------ RAW DATA

(** * The positive-sum grader (script.js): grading pipeline

    A shallow embedding of the grading core of [script.js]: the execution
    adapter [runCProgram], the test catalog [generateTestCases], the
    orchestrator [runAllTests], the output interpreter
    [extractSumFromOutput], the judge [compareSums], the scorer
    [calculateScore] and the feedback synthesizer [generateFeedback];
    and of what surrounds it: the click handler [handleRunTests], the
    updates of the page ([setUIRunning], [clearPreviousResults],
    [displayResults], [displayError]) and the start-up [initializeApp].

    Conventions of the embedding.
    - A JavaScript string is the list of its UTF-16 code units.
    - A JavaScript number is a double.  An integral number that is given
      (an expected sum, the points of a test, an exit code) is the integer
      it denotes ([Z]); a number read from a text is rounded to a double
      ([Number_of_Z]) and may be an infinity ([jsint]), and a number is
      printed as [Number::toString] prints it ([String_of_number]).  The
      score arithmetic is carried out over the rationals ([Q]) extended
      with the infinities and [NaN], each operation rounding its exact
      result to the nearest double ([fl]); sums of points are taken exact
      (integers up to 2^53), and signed zeros are not told apart.
    - The interpreter [JSCPP.run] is external: it is a parameter that, for
      a source and an input, yields the writes it made to standard output
      and how the call completed (an exit code, or a thrown value). *)

From Stdlib Require Import Ascii String DecimalString.
From Stdlib Require DecimalZ.
From Stdlib Require Import List Sorted Bool Arith NArith ZArith QArith Qround Qminmax Qpower Lia Lqa.
Import ListNotations.

Set Implicit Arguments.

Close Scope Q_scope.
Open Scope Z_scope.

(** ** JavaScript strings as UTF-16 code units *)

Module JsString.
(** Whatever callables are handed to [_run_stage], along the progress
    states of a run the percentage never decreases, each state's
    percentage being at most that of every later state; and a state
    whose percentage is 100 has all six stages completed, its current
    stage being the last stage or the terminal one. *)
Lemma progress_percentage_monotone (query0 : string)
    (verify_claims : bool) (progress_callback : option Callback)
    (now : string) (self : Orchestrator) (w : Ext) :
  let trace :=
    run_trace
      (research_ query0 verify_claims progress_callback now self w).2 in
  StronglySorted
    (fun p q =>
       PrimFloat.leb (progress_percentage p) (progress_percentage q) = true)
    trace
  /\ Forall
       (fun p =>
          PrimFloat.eqb (progress_percentage p) 100%float = true ->
          stages_completed p = canonical_order
          /\ (current_stage p = OUTPUT_GENERATION
              \/ current_stage p = COMPLETE))
       trace.
Proof.
  destruct (research_inv query0 verify_claims progress_callback now self w)
    as (Hall & Hs & _).
  cbn zeta. revert Hall Hs.
  generalize (run_trace
    (research_ query0 verify_claims progress_callback now self w).2).
  intros trace Hall Hs. split.
  - induction Hs as [|p tr Hs IH Hp]; [constructor|].
    apply Forall_cons in Hall as [Hp0 Hall].
    constructor; [by apply IH|].
    rewrite Forall_forall in Hp, Hall |- *. intros q Hq.
    rewrite !progress_percentage_count. apply pct_of_count_mono.
    + by apply prefix_length, Hp.
    + destruct (Hall q Hq) as [Hpre _]. apply prefix_length in Hpre.
      pose proof (stage_plan_length verify_claims). lia.
  - eapply Forall_impl; [exact Hall|]. intros p [Hpre Hlast] H100.
    rewrite progress_percentage_count in H100.
    pose proof (stage_plan_length verify_claims) as Hlen.
    pose proof (prefix_length _ _ Hpre) as Hle.
    apply pct_of_count_full in H100; [|lia].
    assert (Heq : stages_completed p = stage_plan verify_claims).
    { apply prefix_length_eq; [done|lia]. }
    destruct verify_claims.
    + split; [done|]. destruct (Hlast Heq) as [->|Hl]; [by right|].
      left. simpl in Hl. congruence.
    + rewrite Heq in H100. discriminate.
Qed.

End PipelineFacts.

(** C9, on a search stage that fails at the start of a session. *)
Lemma run_stage_failure_recorded_witness :
  let session :=
    {| session_id := "session_1_20240101120000"; query := "q";
       progress := initial_progress; results := empty_results |} in
  exists st',
    _run_stage WEB_SEARCH (Scenario.stage_raises Scenario.search_error)
      None (init_run session tt)
    = (Raise Scenario.search_error, st')
    /\ errors (progress (run_session st'))
       = [] ++ ["web_search" +:+ ": " +:+ "provider unreachable"]
    /\ stages_completed (progress (run_session st')) = []
    /\ run_calls st' = [] ++ [(WEB_SEARCH, Raise Scenario.search_error)].
Proof.
  intros session.
  apply (run_stage_failure_recorded WEB_SEARCH
           (Scenario.stage_raises Scenario.search_error) None
           (init_run session tt) tt Scenario.search_error
           empty_results tt); reflexivity.
Defined.

(** ** The language-model client *)

Module LLMFacts.

Import LLM.

Section Client.

Context {Ext : Type}.

Implicit Types (st : @ClientState Ext) (call : Call).

Lemma call_backend_eq {Res} b call
    (method : BaseLLMClient -> Eff Ext Res) st o w :
  method (backend st b) (ext st) = (o, w) ->
  call_backend b call method st = (o, called st b call w).
Proof. unfold call_backend. by intros ->. Qed.

(** With the flag set, one level of the recursion is the call of the
    fallback backend, whatever that call does. *)
Lemma with_fallback_flag_set {Res} n call
    (method : BaseLLMClient -> Eff Ext Res) st o w :
  _use_fallback (self st) = true ->
  method (fallback (self st)) (ext st) = (o, w) ->
  with_fallback (S n) call method st = Some (o, called st Fallback call w).
Proof.
  intros Hflag Hcall. simpl. unfold current_backend. rewrite Hflag.
  rewrite (call_backend_eq Fallback call method st o w) by done.
  destruct o as [r|e]; [done|]. simpl. by rewrite Hflag.
Qed.

(** With the flag clear and the primary backend raising, two levels
    are enough: the flag is set and the fallback backend is called with
    the same arguments. *)
Lemma with_fallback_failover {Res} n call
    (method : BaseLLMClient -> Eff Ext Res) st e w1 o w2 :
  _use_fallback (self st) = false ->
  method (primary (self st)) (ext st) = (Raise e, w1) ->
  method (fallback (self st)) w1 = (o, w2) ->
  with_fallback (S (S n)) call method st =
  Some (o, called (set_use_fallback (called st Primary call w1))
                  Fallback call w2).
Proof.
  intros Hflag Hp Hf.
  change (with_fallback (S (S n)) call method st) with
    (match call_backend (current_backend st) call method st with
     | (Return r, st') => Some (Return r, st')
     | (Raise e, st') =>
         if negb (_use_fallback (self st'))
         then with_fallback (S n) call method (set_use_fallback st')
         else Some (Raise e, st')
     end).
  unfold current_backend. rewrite Hflag.
  rewrite (call_backend_eq Primary call method st (Raise e) w1) by done.
  simpl negb. rewrite Hflag. simpl negb. cbv iota.
  by apply with_fallback_flag_set.
Qed.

------------

:: TASK ITEM ::
The records above are to be restated word for word, in full.

:: REPLY ::
(** * The positive-sum grader (script.js): grading pipeline

    A shallow embedding of the grading core of [script.js]: the execution
    adapter [runCProgram], the test catalog [generateTestCases], the
    orchestrator [runAllTests], the output interpreter
    [extractSumFromOutput], the judge [compareSums], the scorer
    [calculateScore] and the feedback synthesizer [generateFeedback];
    and of what surrounds it: the click handler [handleRunTests], the
    updates of the page ([setUIRunning], [clearPreviousResults],
    [displayResults], [displayError]) and the start-up [initializeApp].

    Conventions of the embedding.
    - A JavaScript string is the list of its UTF-16 code units.
    - A JavaScript number is a double.  An integral number that is given
      (an expected sum, the points of a test, an exit code) is the integer
      it denotes ([Z]); a number read from a text is rounded to a double
      ([Number_of_Z]) and may be an infinity ([jsint]), and a number is
      printed as [Number::toString] prints it ([String_of_number]).  The
      score arithmetic is carried out over the rationals ([Q]) extended
      with the infinities and [NaN], each operation rounding its exact
      result to the nearest double ([fl]); sums of points are taken exact
      (integers up to 2^53), and signed zeros are not told apart.
    - The interpreter [JSCPP.run] is external: it is a parameter that, for
      a source and an input, yields the writes it made to standard output
      and how the call completed (an exit code, or a thrown value). *)

From Stdlib Require Import Ascii String DecimalString.
From Stdlib Require DecimalZ.
From Stdlib Require Import List Sorted Bool Arith NArith ZArith QArith Qround Qminmax Qpower Lia Lqa.
Import ListNotations.

Set Implicit Arguments.

Close Scope Q_scope.
Open Scope Z_scope.

(** ** JavaScript strings as UTF-16 code units *)

Module JsString.
(** Whatever callables are handed to [_run_stage], along the progress
    states of a run the percentage never decreases, each state's
    percentage being at most that of every later state; and a state
    whose percentage is 100 has all six stages completed, its current
    stage being the last stage or the terminal one. *)
Lemma progress_percentage_monotone (query0 : string)
    (verify_claims : bool) (progress_callback : option Callback)
    (now : string) (self : Orchestrator) (w : Ext) :
  let trace :=
    run_trace
      (research_ query0 verify_claims progress_callback now self w).2 in
  StronglySorted
    (fun p q =>
       PrimFloat.leb (progress_percentage p) (progress_percentage q) = true)
    trace
  /\ Forall
       (fun p =>
          PrimFloat.eqb (progress_percentage p) 100%float = true ->
          stages_completed p = canonical_order
          /\ (current_stage p = OUTPUT_GENERATION
              \/ current_stage p = COMPLETE))
       trace.
Proof.
  destruct (research_inv query0 verify_claims progress_callback now self w)
    as (Hall & Hs & _).
  cbn zeta. revert Hall Hs.
  generalize (run_trace
    (research_ query0 verify_claims progress_callback now self w).2).
  intros trace Hall Hs. split.
  - induction Hs as [|p tr Hs IH Hp]; [constructor|].
    apply Forall_cons in Hall as [Hp0 Hall].
    constructor; [by apply IH|].
    rewrite Forall_forall in Hp, Hall |- *. intros q Hq.
    rewrite !progress_percentage_count. apply pct_of_count_mono.
    + by apply prefix_length, Hp.
    + destruct (Hall q Hq) as [Hpre _]. apply prefix_length in Hpre.
      pose proof (stage_plan_length verify_claims). lia.
  - eapply Forall_impl; [exact Hall|]. intros p [Hpre Hlast] H100.
    rewrite progress_percentage_count in H100.
    pose proof (stage_plan_length verify_claims) as Hlen.
    pose proof (prefix_length _ _ Hpre) as Hle.
    apply pct_of_count_full in H100; [|lia].
    assert (Heq : stages_completed p = stage_plan verify_claims).
    { apply prefix_length_eq; [done|lia]. }
    destruct verify_claims.
    + split; [done|]. destruct (Hlast Heq) as [->|Hl]; [by right|].
      left. simpl in Hl. congruence.
    + rewrite Heq in H100. discriminate.
Qed.

End PipelineFacts.

(** C9, on a search stage that fails at the start of a session. *)
Lemma run_stage_failure_recorded_witness :
  let session :=
    {| session_id := "session_1_20240101120000"; query := "q";
       progress := initial_progress; results := empty_results |} in
  exists st',
    _run_stage WEB_SEARCH (Scenario.stage_raises Scenario.search_error)
      None (init_run session tt)
    = (Raise Scenario.search_error, st')
    /\ errors (progress (run_session st'))
       = [] ++ ["web_search" +:+ ": " +:+ "provider unreachable"]
    /\ stages_completed (progress (run_session st')) = []
    /\ run_calls st' = [] ++ [(WEB_SEARCH, Raise Scenario.search_error)].
Proof.
  intros session.
  apply (run_stage_failure_recorded WEB_SEARCH
           (Scenario.stage_raises Scenario.search_error) None
           (init_run session tt) tt Scenario.search_error
           empty_results tt); reflexivity.
Defined.

(** ** The language-model client *)

Module LLMFacts.

Import LLM.

Section Client.

Context {Ext : Type}.

Implicit Types (st : @ClientState Ext) (call : Call).

Lemma call_backend_eq {Res} b call
    (method : BaseLLMClient -> Eff Ext Res) st o w :
  method (backend st b) (ext st) = (o, w) ->
  call_backend b call method st = (o, called st b call w).
Proof. unfold call_backend. by intros ->. Qed.

(** With the flag set, one level of the recursion is the call of the
    fallback backend, whatever that call does. *)
Lemma with_fallback_flag_set {Res} n call
    (method : BaseLLMClient -> Eff Ext Res) st o w :
  _use_fallback (self st) = true ->
  method (fallback (self st)) (ext st) = (o, w) ->
  with_fallback (S n) call method st = Some (o, called st Fallback call w).
Proof.
  intros Hflag Hcall. simpl. unfold current_backend. rewrite Hflag.
  rewrite (call_backend_eq Fallback call method st o w) by done.
  destruct o as [r|e]; [done|]. simpl. by rewrite Hflag.
Qed.

(** With the flag clear and the primary backend raising, two levels
    are enough: the flag is set and the fallback backend is called with
    the same arguments. *)
Lemma with_fallback_failover {Res} n call
    (method : BaseLLMClient -> Eff Ext Res) st e w1 o w2 :
  _use_fallback (self st) = false ->
  method (primary (self st)) (ext st) = (Raise e, w1) ->
  method (fallback (self st)) w1 = (o, w2) ->
  with_fallback (S (S n)) call method st =
  Some (o, called (set_use_fallback (called st Primary call w1))
                  Fallback call w2).
Proof.
  intros Hflag Hp Hf.
  change (with_fallback (S (S n)) call method st) with
    (match call_backend (current_backend st) call method st with
     | (Return r, st') => Some (Return r, st')
     | (Raise e, st') =>
         if negb (_use_fallback (self st'))
         then with_fallback (S n) call method (set_use_fallback st')
         else Some (Raise e, st')
     end).
  unfold current_backend. rewrite Hflag.
  rewrite (call_backend_eq Primary call method st (Raise e) w1) by done.
  simpl negb. rewrite Hflag. simpl negb. cbv iota.
  by apply with_fallback_flag_set.
Qed.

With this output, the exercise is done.